Copy exactly the lines of the records below, and only those lines, beginning with the line that contains "(** * nestjs-auth: token" and ending with the line that contains "[gmap string CacheEntry]".

** Opening THE DATA block **

Definition decode_member (r : DocuPassValidationResponse) (kv : string * json) : DocuPassValidationResponse :=
  let '(k, v) := kv in
  if key_is "error" k then set_Error (decode_APIError v (Error r)) r
  else if key_is "success" k then set_Success (decode_bool v (Success r)) r
  else if key_is "reference" k then set_Reference (decode_string v (Reference r)) r
  else r.
End Validation.
Abbreviation DocuPassValidationResponse := Validation.DocuPassValidationResponse.

(** [NewDocuPassAPI]. *)
Definition zeroDocuPassAPI : DocuPassAPI :=
  {| apiKey := EmptyString; apiEndpoint := EmptyString;
     companyName := EmptyString; config := zeroDocuPassConfig |}.

Definition NewDocuPassAPI (apiKey companyName region : string)
  : DocuPassAPI * option error :=
  if String.eqb apiKey EmptyString
  then (zeroDocuPassAPI, Some "please provide an API key")
  else if String.eqb companyName EmptyString
  then (zeroDocuPassAPI, Some "please provide your company name")
  else ({| apiKey := apiKey;
           apiEndpoint := endpointFromRegion region "docupass";
           companyName := companyName;
           config := defaultDocuPassConfig |}, None).

(** *** Setters *)

Definition ResetConfig (d : DocuPassAPI) : DocuPassAPI :=
  with_config (fun _ => defaultDocuPassConfig) d.

Definition SetMaxAttempt (d : DocuPassAPI) (maxAttempt : N)
  : DocuPassAPI * option error :=
  if (maxAttempt <? 1)%N || (10 <? maxAttempt)%N
  then (d, Some "invalid max attempt, please specify integer between 1 to 10")
  else (with_config (set_maxAttempt maxAttempt) d, None).







(** [SetCallbackUrl].  [hasIsPrivate] is the platform fact [isPrivateIP]
    depends on. *)
Definition SetCallbackUrl (hasIsPrivate : bool) (d : DocuPassAPI)
    (callback : string) : DocuPassAPI * option error :=
  match url.ParseRequestURI callback with
  | None => (d, Some "invalid URL format")
  | Some uri =>
      if match net.ParseIP (url.Host uri) with
         | Some ip => isPrivateIP hasIsPrivate ip
         | None => false
         end
         || String.eqb (ToLower (url.Host uri)) "localhost"
      then (d, Some "invalid URL, the host does not appear to be a remote host")
      else if negb (String.eqb (url.Scheme uri) "http")
              && negb (String.eqb (url.Scheme uri) "https")
      then (d, Some "invalid URL, only http and https protocols are allowed")
      else (with_config (set_callbackUrl callback) d, None)
  end.

Definition parses (s : string) : bool :=
  bool_decide (is_Some (url.ParseRequestURI s)).

Definition SetRedirectURL (d : DocuPassAPI) (successUrl failUrl : string)
  : DocuPassAPI * option error :=
  if negb (parses successUrl) && negb (String.eqb successUrl EmptyString)
  then (d, Some "invalid URL format for success URL")
  else if negb (parses failUrl) && negb (String.eqb failUrl EmptyString)
  then (d, Some "invalid URL format for fail URL")
  else
    let d := with_config (set_successRedir successUrl) d in
    (with_config (set_failRedir failUrl) d, None).

Definition invalid_module : error :=
  "invalid authentication module; " +:+ dq +:+ "1" +:+ dq +:+ ", " +:+ dq
  +:+ "2" +:+ dq +:+ " or " +:+ dq +:+ "quick" +:+ dq +:+ " accepted".

Definition EnableAuthentication (d : DocuPassAPI) (enabled : bool)
    (module : string) (minScore : float32) : DocuPassAPI * option error :=
  if negb enabled
  then (with_config (set_authenticateMinScore f32_zero) d, None)
  else if f32_lt minScore f32_zero || f32_gt minScore f32_one
  then (d, Some "invalid minimum score; please specify float between 0 to 1")
  else if negb (String.eqb module "1") && negb (String.eqb module "2")
          && negb (String.eqb module "quick")
  then (d, Some invalid_module)
  else
    let d := with_config (set_authenticateModule module) d in
    (with_config (set_authenticateMinScore minScore) d, None).

Definition EnableFaceVerification (d : DocuPassAPI) (enabled : bool)
    (verificationType : N) (threshold : float32) : DocuPassAPI * option error :=
  if negb enabled
  then (with_config (set_biometric 0%N) d, None)
  else if f32_lt threshold f32_zero || f32_gt threshold f32_one
  then (d, Some "invalid threshold; please specify float between 0 to 1")
  else if negb (verificationType =? 1)%N && negb (verificationType =? 2)%N
  then (d, Some "invalid verification type; use 1 for photo verification, 2 for video verification")
  else
    let d := with_config (set_biometric verificationType) d in
    (with_config (set_biometricThreshold threshold) d, None).



Definition SetQRCodeFormat (d : DocuPassAPI) (fore back : string)
    (size margin : N) : DocuPassAPI * option error :=
  if negb (strconv.ParseUint_hex_ok fore) || negb (strlen fore =? 6)%N
  then (d, Some "invalid foreground color HEX code")
  else if negb (strconv.ParseUint_hex_ok back) || negb (strlen back =? 6)%N
  then (d, Some "invalid background color HEX code")
  else if (size <? 1)%N || (50 <? size)%N
  then (d, Some "invalid image size; must be between 1 and 50")
  else if (margin <? 1)%N || (50 <? margin)%N
  then (d, Some "invalid margin; must be between 1 and 50")
  else
    let d := with_config (set_qrColor fore) d in
    let d := with_config (set_qrBgColor back) d in
    let d := with_config (set_qrSize size) d in
    (with_config (set_qrMargin margin) d, None).

Definition EnableDualSideCheck (d : DocuPassAPI) (enabled : bool) : DocuPassAPI :=
  with_config (set_dualSideCheck enabled) d.

Definition EnableAMLCheck (d : DocuPassAPI) (enabled : bool) : DocuPassAPI :=
  with_config (set_amlCheck enabled) d.

Definition SetAMLDatabase (d : DocuPassAPI) (databases : string) : DocuPassAPI :=
  with_config (set_amlDatabase databases) d.

Definition EnableAMLStrictMatch (d : DocuPassAPI) (enabled : bool) : DocuPassAPI :=
  with_config (set_amlStrictMatch enabled) d.


Definition SMSVerificationLink (d : DocuPassAPI) (number : string) : DocuPassAPI :=
  with_config (set_smsVerificationLink number) d.

Definition SMSContractLink (d : DocuPassAPI) (number : string) : DocuPassAPI :=
  with_config (set_smsContractLink number) d.

Definition VerifyPhone (d : DocuPassAPI) (number : string) : DocuPassAPI :=
  with_config (set_verifyPhone number) d.

Definition VerifyExpiry (d : DocuPassAPI) (verify : bool) : DocuPassAPI :=
  with_config (set_verifyExpiry verify) d.

Definition VerifyDocumentNumber (d : DocuPassAPI) (number : string) : DocuPassAPI :=
  with_config (set_verifyDocumentNo number) d.

Definition VerifyName (d : DocuPassAPI) (name : string) : DocuPassAPI :=
  with_config (set_verifyName name) d.

Definition VerifyDOB (d : DocuPassAPI) (date : string) : DocuPassAPI * option error :=
  if negb (time.Parse_ymd_ok date) && negb (String.eqb date EmptyString)
  then (d, Some "invalid birthday format (YYYY/MM/DD)")
  else (with_config (set_verifyDOB date) d, None).

Definition VerifyAge (d : DocuPassAPI) (ageRange : string)
  : DocuPassAPI * option error :=
  if negb (regexp.match_age_range ageRange)
     && negb (String.eqb ageRange EmptyString)
  then (d, Some "invalid age range format (minAge-maxAge)")
  else (with_config (set_verifyAge ageRange) d, None).

Definition VerifyAddress (d : DocuPassAPI) (address : string) : DocuPassAPI :=
  with_config (set_verifyAddress address) d.

Definition VerifyPostcode (d : DocuPassAPI) (postcode : string) : DocuPassAPI :=
  with_config (set_verifyPostcode postcode) d.

Definition RestrictCountry (d : DocuPassAPI) (countryCodes : string) : DocuPassAPI :=
  with_config (set_documentCountry countryCodes) d.

Definition RestrictState (d : DocuPassAPI) (states : string) : DocuPassAPI :=
  with_config (set_documentRegion states) d.

Definition RestrictType (d : DocuPassAPI) (documentType : string) : DocuPassAPI :=
  with_config (set_documentType documentType) d.

Definition EnableVault (d : DocuPassAPI) (enabled : bool) : DocuPassAPI :=
  with_config (set_vaultSave enabled) d.

Definition invalid_format : error :=
  "invalid format; must be " +:+ dq +:+ "PDF" +:+ dq +:+ ", " +:+ dq +:+ "DOCX"
  +:+ dq +:+ ", or " +:+ dq +:+ "HTML" +:+ dq.

Definition GenerateContract (d : DocuPassAPI) (templateID format : string)
    (prefillData : gmap string json) : DocuPassAPI * option error :=
  if String.eqb templateID EmptyString then (d, Some "invalid template ID")
  else if negb (String.eqb format "PDF") && negb (String.eqb format "DOCX")
          && negb (String.eqb format "HTML")
  then (d, Some invalid_format)
  else
    let d := with_config (set_contractGenerate templateID) d in
    let d := with_config (set_contractSign EmptyString) d in
    let d := with_config (set_contractFormat format) d in
    (with_config (set_contractPrefillData prefillData) d, None).

Definition SignContract (d : DocuPassAPI) (templateID format : string)
    (prefillData : gmap string json) : DocuPassAPI * option error :=
  if String.eqb templateID EmptyString then (d, Some "invalid template ID")
  else if negb (String.eqb format "PDF") && negb (String.eqb format "DOCX")
          && negb (String.eqb format "HTML")
  then (d, Some invalid_format)
  else
    let d := with_config (set_contractGenerate EmptyString) d in
    let d := with_config (set_contractSign templateID) d in
    let d := with_config (set_contractFormat format) d in
    (with_config (set_contractPrefillData prefillData) d, None).
(** * nestjs-auth: token validation and context-scoped access checks

    A shallow embedding of [auth-validator.service.ts], [permission.guard.ts]
    and [role.guard.ts], and of their surroundings: [token-extractor.service.ts],
    [auth.guard.ts], [decorators.ts] and the [AuthMiddleware] of the examples.

    - JavaScript values that cross the wire (response bodies, the fields of a
      [User]) are kept as an untyped [JsValue]: TypeScript's annotations are
      erased at run time and the code reads the bodies as [any].
    - The module-level [tokenCache] (a JS [Map] keyed by the token string) is a
      [gmap string CacheEntry] inside the process state [World], next to
      [process.env], the wall clock read by [Date.now()] and the trace of
      outbound requests.
    - [async] functions are computations in a state-and-exception monad
      [Async]; [await firstValueFrom(httpService.post(..))] is the one
      operation that talks to the injected [HttpService], records the request
      and lets time pass.
    - Calls to [this.logger] only write diagnostics: the text is dropped.
      What is kept is the evaluation of their arguments where it can throw,
      the template literals that convert [user.sub] to a string. *)

From Stdlib Require Import ZArith Ascii String.
From stdpp Require Import base option list strings gmap.

Set Warnings "-register-all".
Local Open Scope Z_scope.
Local Open Scope string_scope.

(** ** JavaScript values *)

Inductive JsValue : Type :=
| JUndefined
| JNull
| JBool (b : bool)
| JNum (n : Z)
| JStr (s : string)
| JArr (items : list JsValue)
| JObj (fields : list (string * JsValue)).

(** [ToBoolean]: what [!v], [v || d] and [Boolean(v)] test.  Numbers are
    integers here, so the only falsy number is [0]. *)
Definition ToBoolean (v : JsValue) : bool :=
  match v with
  | JUndefined | JNull => false
  | JBool b => b
  | JNum n => negb (n =? 0)%Z
  | JStr s => negb (String.eqb s "")
  | JArr _ | JObj _ => true
  end.

Fixpoint assoc (k : string) (fields : list (string * JsValue)) : JsValue :=
  match fields with
  | [] => JUndefined
  | (k', v) :: rest => if String.eqb k k' then v else assoc k rest
  end.

(** Own data property [k] of a non-nullish value.  The keys read by this
    package ([active], [sub], [role], [permissions], [hasPermission],
    [hasRole]) exist on parsed JSON only as own properties of an object. *)
Definition own_property (v : JsValue) (k : string) : JsValue :=
  match v with
  | JObj fields => assoc k fields
  | _ => JUndefined
  end.

Definition nullish (v : JsValue) : bool :=
  match v with
  | JUndefined | JNull => true
  | _ => false
  end.

(** [v?.k] *)
Definition opt_chain (v : JsValue) (k : string) : JsValue :=
  if nullish v then JUndefined else own_property v k.

Fixpoint has_key (k : string) (fields : list (string * JsValue)) : bool :=
  match fields with
  | [] => false
  | (k', _) :: rest => String.eqb k k' || has_key k rest
  end.

(** Whether [String(v)], the conversion a template literal applies, returns.
    A parsed object holds no functions, so one with an own [toString] has no
    callable conversion left and the conversion throws a [TypeError]; any
    other object prints as ["[object Object]"].  An array joins the
    conversions of its elements. *)
Fixpoint stringifies (v : JsValue) : bool :=
  match v with
  | JObj fields => negb (has_key "toString" fields)
  | JArr items => forallb stringifies items
  | _ => true
  end.

(** ** JavaScript strings

    A [string] is read as a sequence of code units below 256 (Node decodes
    header values as latin1). *)

(** White space and line terminators removed by [String.prototype.trim],
    among the code units below 256: TAB, LF, VT, FF, CR, SP and NBSP. *)
Definition is_white_space (c : ascii) : bool :=
  let n := N_of_ascii c in
  ((9 <=? n) && (n <=? 13) || (n =? 32) || (n =? 160))%N.

Fixpoint trimStart (s : string) : string :=
  match s with
  | EmptyString => EmptyString
  | String c rest => if is_white_space c then trimStart rest else s
  end.
Lemma add_cases : forall lines line,
  (length lines < LOG_MAX_LINES /\ Log.add lines line = lines ++ [Log.clean line])
  \/ (LOG_MAX_LINES <= length lines /\ Log.add lines line = lines).
Proof.
  intros lines line. unfold Log.add.
  destruct (Nat.ltb_spec (length lines) LOG_MAX_LINES); [left | right]; auto.
Qed.

Lemma add_invariant : forall lines line,
  length lines <= LOG_MAX_LINES -> Forall entry_ok lines ->
  length (Log.add lines line) <= LOG_MAX_LINES
  /\ Forall entry_ok (Log.add lines line).
Proof.
  intros lines line Hlen Hok.
  destruct (add_cases lines line) as [[Hlt ->] | [_ ->]]; [|now split].
  split.
  - rewrite length_app. simpl. lia.
  - apply Forall_app; split; [exact Hok|]. constructor; [apply clean_ok | constructor].
Qed.

Lemma add_all_invariant : forall facts lines,
  length lines <= LOG_MAX_LINES -> Forall entry_ok lines ->
  length (add_all lines facts) <= LOG_MAX_LINES
  /\ Forall entry_ok (add_all lines facts).
Proof.
  induction facts as [|f facts IH]; intros lines Hlen Hok; simpl; [now split|].
  destruct (add_invariant lines f Hlen Hok) as [H1 H2]. now apply IH.
Qed.

Lemma add_all_extends : forall facts lines,
  exists more, add_all lines facts = lines ++ more.
Proof.
  induction facts as [|f facts IH]; intros lines; simpl.
  - exists []. now rewrite app_nil_r.
  - destruct (IH (Log.add lines f)) as [more Hm]. rewrite Hm.
    destruct (add_cases lines f) as [[_ ->] | [_ ->]].
    + exists (Log.clean f :: more). now rewrite <- app_assoc.
    + now exists more.
Qed.

Lemma add_all_full : forall facts lines,
  LOG_MAX_LINES <= length lines -> add_all lines facts = lines.
Proof.
  induction facts as [|f facts IH]; intros lines H; simpl; [reflexivity|].
  destruct (add_cases lines f) as [[Hlt _] | [_ ->]]; [lia | now apply IH].
Qed.

(* ================================================================== *)
(** ** State relations kept by every statement *)
(* ================================================================== *)

Section Keeps.

Variable R : state -> how -> state -> Prop.
Hypothesis R_ret : forall s, R s ByReturn s.
Hypothesis R_raise : forall s, R s ByRaise s.
Hypothesis R_then : forall a b c h, R a ByReturn b -> R b h c -> R a h c.
Hypothesis R_handle : forall a b c h, R a ByRaise b -> R b h c -> R a h c.

Lemma keeps_ret : forall A (a : A), keeps R (ret a).
Proof. intros A a s. apply R_ret. Qed.

Lemma keeps_raise : forall A e, keeps R (@raise A e).
Proof. intros A e s. apply R_raise. Qed.

Lemma keeps_lift : forall A (r : res A), keeps R (lift r).
Proof. intros A [a|e] s; [apply R_ret | apply R_raise]. Qed.

Lemma keeps_bind : forall A B (m : M A) (k : A -> M B),
  keeps R m -> (forall a, keeps R (k a)) -> keeps R (bind m k).
Proof.
  intros A B m k Hm Hk s. unfold bind. specialize (Hm s).
  destruct (m s) as [a s1|c s1|e s1]; simpl in *; try exact Hm.
  eapply R_then; [exact Hm | apply Hk].
Qed.

Lemma keeps_try : forall A (m h : M A),
  keeps R m -> keeps R h -> keeps R (try_except m h).
Proof.
  intros A m h Hm Hh s. unfold try_except. specialize (Hm s).
  destruct (m s) as [a s1|c s1|e s1]; simpl in *; try exact Hm.
  eapply R_handle; [exact Hm | apply Hh].
Qed.
(** The one-time pass, when it completes: the store is untouched, and every
    listed parameter has the record computed from its own gradient; other
    records are as before. *)
Lemma forEach_init_Normal l w w' u :
  forEach init_param l w = (w', Normal u) →
  heap w' = heap w ∧ same_config (this w) (this w') ∧
  momentumInitialized (this w') = momentumInitialized (this w) ∧
  (∀ r, r ∈ l → ∃ p s, heap w !! r = Some p ∧ init_state (this w) p = Normal s ∧
                        states (this w') !! r = Some s) ∧
  (∀ r, r ∉ l → states (this w') !! r = states (this w) !! r).
Proof.
  revert w. induction l as [|r0 l IH]; intros w H; simpl in H.
  - injection H as <-. split_and!; try done; try apply same_config_refl.
    intros r Hr. by apply elem_of_nil in Hr.
  - destruct (init_param r0 w) as [w1 [[]|e]] eqn:H0; [|done].
    apply init_param_Normal in H0 as (p0 & s0 & Hp0 & Hs0 & ->).
    apply IH in H as (Hh & Hc & Hb & Hin & Hout). simpl in *.
    split_and!; try done.
    + intros r Hr. destruct (decide (r ∈ l)) as [Hl|Hl].
      * destruct (Hin r Hl) as (p & s & Hp & Hs & Hst). exists p, s.
        split_and!; done.
      * apply elem_of_cons in Hr as [-> | Hr]; [|done].
        exists p0, s0. split_and!; try done.
        rewrite (Hout r0 Hl). apply lookup_insert_eq.
    + intros r Hr. apply not_elem_of_cons in Hr as [Hne Hl].
      rewrite (Hout r Hl). by apply lookup_insert_ne.
Qed.

Lemma update_param_Normal r w w' u :
  update_param r w = (w', Normal u) →
  ∃ p s d s', states (this w) !! r = Some s ∧ heap w !! r = Some p ∧
              update (this w) p s = Normal (d, s') ∧
              w' = set_state r s' (set_data r d w).
Proof.
  unfold update_param. destruct (states (this w) !! r) as [s|]; [|done].
  destruct (heap w !! r) as [p|]; [|done].
  destruct (update (this w) p s) as [[d s']|] eqn:Hu; [|done].
  intros [= <-]. by exists p, s, d, s'.
Qed.

(** The update pass over a list without repetition, when it completes:
    every listed parameter has been updated exactly once, from the record
    and the data it had when the pass began. *)
Lemma forEach_update_NoDup l w w' u :
  NoDup l → forEach update_param l w = (w', Normal u) →
  same_config (this w) (this w') ∧
  (∀ r, r ∈ l → ∃ p s d s',
     heap w !! r = Some p ∧ states (this w) !! r = Some s ∧
     update (this w) p s = Normal (d, s') ∧
     states (this w') !! r = Some s' ∧ heap w' !! r = Some (mkParam d (grad p))) ∧
  (∀ r, r ∉ l → heap w' !! r = heap w !! r ∧
                 states (this w') !! r = states (this w) !! r).
Proof.
  intros Hnd. revert w. induction Hnd as [|r0 l Hr0 Hnd IH]; intros w H; simpl in H.
  - injection H as <-. split_and!; [apply same_config_refl | | done].
    intros r Hr. by apply elem_of_nil in Hr.
  - destruct (update_param r0 w) as [w1 [[]|e]] eqn:H0; [|done].
    apply update_param_Normal in H0 as (p0 & s0 & d0 & s0' & Hs0 & Hp0 & Hu0 & ->).
    apply IH in H as (Hc & Hin & Hout). simpl in *.
    split_and!; [done | |].
    + intros r Hr. apply elem_of_cons in Hr as [-> | Hr].
      * exists p0, s0, d0, s0'. destruct (Hout r0 Hr0) as [Hh Hs].
        split_and!; try done.
        -- rewrite Hs. apply lookup_insert_eq.
        -- rewrite Hh, lookup_alter, decide_True by done. by rewrite Hp0.
      * assert (r0 ≠ r) as Hne by (intros ->; done).
        destruct (Hin r Hr) as (p & s & d & s' & Hp & Hs & Hu & Hs' & Hp').
        exists p, s, d, s'.
        rewrite lookup_alter, decide_False in Hp by done.
        rewrite lookup_insert_ne in Hs by done.
        split_and!; done.
    + intros r Hr. apply not_elem_of_cons in Hr as [Hne Hl].
      destruct (Hout r Hl) as [Hh Hs]. rewrite Hh, Hs.
      rewrite lookup_alter, decide_False by done.
      by rewrite lookup_insert_ne.
Qed.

** Closing THE DATA block **

WRITTEN RESPONSE:
(** * nestjs-auth: token validation and context-scoped access checks

    A shallow embedding of [auth-validator.service.ts], [permission.guard.ts]
    and [role.guard.ts], and of their surroundings: [token-extractor.service.ts],
    [auth.guard.ts], [decorators.ts] and the [AuthMiddleware] of the examples.

    - JavaScript values that cross the wire (response bodies, the fields of a
      [User]) are kept as an untyped [JsValue]: TypeScript's annotations are
      erased at run time and the code reads the bodies as [any].
    - The module-level [tokenCache] (a JS [Map] keyed by the token string) is a
      [gmap string CacheEntry] inside the process state [World], next to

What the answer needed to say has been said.